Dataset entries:
(** The revision [n] ended at [phase]: nothing of it is to come, and what is recorded of it is
    this end. *)
Record ended (n : Z) (phase : OwnerTransactionPhase) a : Prop := {
  en_high : n <= highest_revision a;
  en_staged e : staged a = Some e -> n < ae_revision e;
  en_candidate r : owner_candidate a = Some r -> n < revision (oa_transaction r);
  en_terminal r phase' : owner_terminal a = Some (r, phase') -> revision (oa_transaction r) = n ->
    phase' = phase;
}.

Lemma ended_now a r phase :
  ordered a -> owner_terminal a = Some (r, phase) -> ended (revision (oa_transaction r)) phase a.
Proof.
  intros [O1 O2 O3 O4] Ht. assert (Hk : known_record a r) by (right; by exists phase). constructor.
  - by apply O2.
  - intros e He. destruct (O3 r e Hk He) as [[_ Hc]|?]; [|done]. specialize (O4 _ _ _ Ht Hc). lia.
  - intros r' Hc. by eapply O4.
  - intros r' phase' Ht' _. congruence.
Qed.

Lemma step_ended s n phase a a' : authority_step s a a' -> ended n phase a -> ended n phase a'.
Proof.
  intros Hs [E1 E2 E3 E4]. destruct Hs as [d|rc Hsaid|e _ Hr _ _ _|e r Hs Hre _| |e _ Hr _ _ _|e _ _ _ _|e|];
    try (constructor; simpl; try done; lia).
  - pose proof (reconciled_shape rc a) as Hto. destruct (reconciled_spec rc a) as (R1 & _ & _ & _ & R5 & _ & _).
    revert Hto R1 R5. generalize (reconcile_authority rc a). intros a' Hto R1 R5.
    constructor; [lia|intros e He; by apply E2, R5| |].
    + intros r Hc. destruct Hto as [Hc' _|r0 r0' Hc0 Hc' _ E _|r0 ph Hc0 Hc' _ _]; [congruence| |congruence].
      assert (r = r0') as -> by congruence. rewrite E. by apply E3.
    + intros r ph Ht Hn. destruct Hto as [_ [Ht'|Ht']|r0 r0' _ _ _ _ [Ht'|Ht']|r0 ph0 Hc0 _ [Ht'|Ht'] _];
        rewrite Ht' in Ht; try done; try (by apply (E4 r)).
      injection Ht as <- <-. specialize (E3 _ Hc0). lia.
  - constructor; simpl; [lia| |done|done]. intros ? [= <-]. lia.
  - constructor; simpl; try done. intros r' [= <-]. destruct Hre as (_ & -> & _). by apply E2.
Qed.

Try it> Every line above that holds "Some" should be copied out.

Response>
  en_staged e : staged a = Some e -> n < ae_revision e;
  en_candidate r : owner_candidate a = Some r -> n < revision (oa_transaction r);
  en_terminal r phase' : owner_terminal a = Some (r, phase') -> revision (oa_transaction r) = n ->
  ordered a -> owner_terminal a = Some (r, phase) -> ended (revision (oa_transaction r)) phase a.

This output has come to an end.